Mathias: However,within the urban planning field, there seems to be on the one hand, a celebration of the temporary and improvisation in public spaces. And on the other, there remains this ideal of making things look nice and feeling orderly and under control. Colleagues here in Melbourne are designing for play in public space and trying to see what happens when you bring play into the streets in different ways. And I’m also keen to explore and think more about how we can create these kinds of frictions between these ideas about improvisation and the institutional needs for control and predictability. What happens when we take play to the streets and we invite people to play and we honestly, sincerely don’t know what will happen? Because we can’t just pretend not to know. We actually, really have to let go of that control and desire to predict things. If we just pretend, then it’s not gonna get very interesting, it’s not gonna become real play that people are actually having a sense of ownership over.
Katherine: I think planning does not feel comfortable with that at all, maybe in part because this idea that we work for the public good has some of us thinking that we figured out what this looks like…

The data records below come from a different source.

Lemma unit_merge_spec R u U x :
  registry_ok R → all_named R → nodes R !! u = Some U → node_load_state U ≠ UNIT_MERGED → is_Some (nodes R !! x) →
  ∃ r R', unit_merge u x R = Some (r, R') ∧ merge_done R u U x r R'.
Proof.
  intros HR Hall Hu Hl Hx. pose proof (ro_nodes R HR u U Hu) as HU. pose proof (Hall u U Hu Hl) as Hid. unfold unit_merge, assert_. rewrite Hu. cbn [mbind option_bind].
  rewrite bool_decide_true by (intros Ht; by destruct (no_new U HU Ht)). cbn [mbind option_bind].
  destruct (ranked_end _ (ro_ranked R HR) x) as [other Hf]. rewrite Hf. cbn [mbind option_bind].
  case_bool_decide as Eo; [exists 0, R; split; [done|]; unfold merge_done; split_and!; [done|done|]; right; left; split_and!; congruence|].
  destruct (follow_node R x other HR Hx Hf) as [O HO]. rewrite HO. cbn [mbind option_bind].
  case_bool_decide as E1; [by apply merge_refused|]. destruct (from_option _ _ _) eqn:E2; cbn [negb]; [|by apply merge_refused].
  destruct (negb _) eqn:E3; [by apply merge_refused|]. clear E3. case_bool_decide as E4; [by apply merge_refused|].
  destruct (has_job other); [by apply merge_refused|]. destruct (has_nop_job other); [by apply merge_refused|]. destruct (negb (inactive_or_failed other)); [by apply merge_refused|].
  assert (HlO : node_load_state O ≠ UNIT_MERGED).
  { intros Hm. assert (is_Some (merged_into (tables R) !! other)) as [y Hy] by (apply (ro_merged R HR); by exists O). rewrite (follow_end _ _ _ Hf) in Hy. done. }
  destruct (id O) as [oid|] eqn:Eid; [|by destruct (Hall other O HO HlO)].
  unfold unit_merge_names, assert_. cbn [nodes]. rewrite Hu, HO. cbn [mbind option_bind]. rewrite Eid. cbn [mbind option_bind].
  assert (Hou : oid ∉ aliases U) by (intros Hin; apply Eo; symmetry; apply (owns_one R u other U O oid); try done; [by right|by left]).
  rewrite bool_decide_true by done. cbn [mbind option_bind]. fold (new_aliases U O oid).
  assert (Hou' : u ≠ other) by congruence. cbn [set_node set_names names nodes tables refs].
  assert (Hfor : forallb (λ n, bool_decide (names R !! n ≠ None)) (elements (new_aliases U O oid)) = true).
  { apply forallb_forall. intros n Hn%list_elem_of_In%elem_of_elements. apply bool_decide_eq_true. by apply (new_known R u other U O oid). }
  rewrite Hfor. cbn [mbind option_bind set_node set_names names nodes tables refs]. rewrite lookup_insert_eq. cbn [mbind option_bind id aliases type inst].
  rewrite insert_insert_eq, merge_merged by apply HR. fold (merged_u U O oid). fold (merged_other O). fold (merged_registry R u other U O oid).
  eexists 0, _. split; [done|]. unfold merge_done. split_and!.
  - by apply merged_ok.
  - intros _ v V. cbn [merged_registry nodes]. destruct (decide (v = other)) as [->|Hv]; [rewrite lookup_insert_eq; by intros [= <-]|].
    rewrite lookup_insert_ne by done. destruct (decide (v = u)) as [->|Hvu]; [rewrite lookup_insert_eq; by intros [= <-]|]. rewrite lookup_insert_ne by done. apply Hall.
  - right. right. split; [done|]. exists other, O, oid. by split_and!.
Qed.
End MergeUnits.

(** ** The symbolic links of aliases *)

Lemma to_instance_invalid n : unit_name_is_valid n UNIT_NAME_ANY = false → unit_name_to_instance n = Err (-EINVAL).
Proof. intros H. unfold unit_name_to_instance. by rewrite H. Qed.

Lemma any_valid p i t : well_formed p i → len (name_of p i t) < UNIT_NAME_MAX → unit_name_is_valid (name_of p i t) UNIT_NAME_ANY = true.
Proof. intros Hw Hl. rewrite valid_name_of by done. rewrite (proj2 (Z.ltb_lt _ _)) by done. by destruct i as [[]|]. Qed.

Lemma name_of_inj p i t q j s :
  well_formed p i → well_formed q j → len (name_of p i t) < UNIT_NAME_MAX → name_of p i t = name_of q j s → p = q ∧ i = j ∧ t = s.
Proof.
  intros Hp Hq Hl He. destruct (parse_name_of p i t Hp Hl) as (H1 & H2 & H3). rewrite He in *. destruct (parse_name_of q j s Hq Hl) as (K1 & K2 & K3). split_and!; congruence.
Qed.

(** A pair of names of which the first may be an alias of the second. *)
Definition alias_of (src dst : list Z) : Prop :=
  ∃ p i q j t, src = name_of p i t ∧ dst = name_of q j t ∧ well_formed p i ∧ well_formed q j ∧ len src < UNIT_NAME_MAX ∧ len dst < UNIT_NAME_MAX ∧
    src ≠ dst ∧ unit_type_may_alias t = true ∧ (i ≠ None → unit_type_may_template t = true) ∧ (j = i ∨ j = Some [] ∧ i ≠ None).

Lemma alias_of_valid src dst : alias_of src dst → unit_name_is_valid src UNIT_NAME_ANY = true ∧ unit_name_is_valid dst UNIT_NAME_ANY = true.
Proof. intros (p & i & q & j & t & -> & -> & Hw & Hw' & Hl & Hl' & _). split; by apply any_valid. Qed.

Lemma alias_of_iff p i t q j s :
  well_formed p i → well_formed q j → len (name_of p i t) < UNIT_NAME_MAX → len (name_of q j s) < UNIT_NAME_MAX →
  alias_of (name_of p i t) (name_of q j s) ↔
    name_of p i t ≠ name_of q j s ∧ t = s ∧ unit_type_may_alias t = true ∧ (i ≠ None → unit_type_may_template t = true) ∧ (j = i ∨ j = Some [] ∧ i ≠ None).
Proof.
  intros Hw Hw' Hl Hl'. split.
  - intros (p2 & i2 & q2 & j2 & t2 & E1 & E2 & W1 & W2 & _ & _ & Hne & H1 & H2 & H3).
    apply name_of_inj in E1 as (-> & -> & ->); [|done..]. apply name_of_inj in E2 as (-> & -> & ->); [|done..]. done.
  - intros (Hne & <- & H1 & H2 & H3). exists p, i, q, j, t. split_and!; done.
Qed.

Keila: It’s not all designers that take that approach into finding out what are the actual problems that we wanna find solutions to. Are we asking the right questions or are we just in a cycle of creating the things that we think people need? I think it’s a shared dilemma with planning in some ways. And I think that’s also why play brings an interesting resistance to the material; a resistance to what may be an accepted aesthetic approach, an accepted material approach, or an accepted form. It might be because play can easily exist without us designing for it. But we can of course, also decide to enhance it or to create even better conditions for it to arise.
About Authors:
Keila Zarí Pérez is a social–play designer and educator. Her current design practice is rooted in activism and participation in socio-politics through play and playfulness. She works with speculation and embodied ways of teaching in design education. Her work includes furniture design, playful methods, and process facilitation, as well as research and teaching at the LAB for Play in Designskolen Kolding, Denmark. She is now a Visiting Lecturer at the School of Design and Creative Technologies, UT.
Mathias Poulsen is a play activist and PhD student at Designskolen Kolding, Denmark. Currently working at the Lab for Social Design where he combines research on design, play and democracy to explore how we might design for new forms of democratic participation. His PhD project has emerged from years of working with grassroots communities, especially within play and education. He is also the founder of the international play festival Counter Play and the Danish Play Think Tank, cultivating communities for investigating play.
Katherine A. Pérez-Quiñones is a doctoral student in the Community and Regional Planning Program in UT-Austin. Born and raised in the west coast of Puerto Rico, she is passionate about health and environmental justice and believes in people’s right to stay and achieve wellbeing on their land.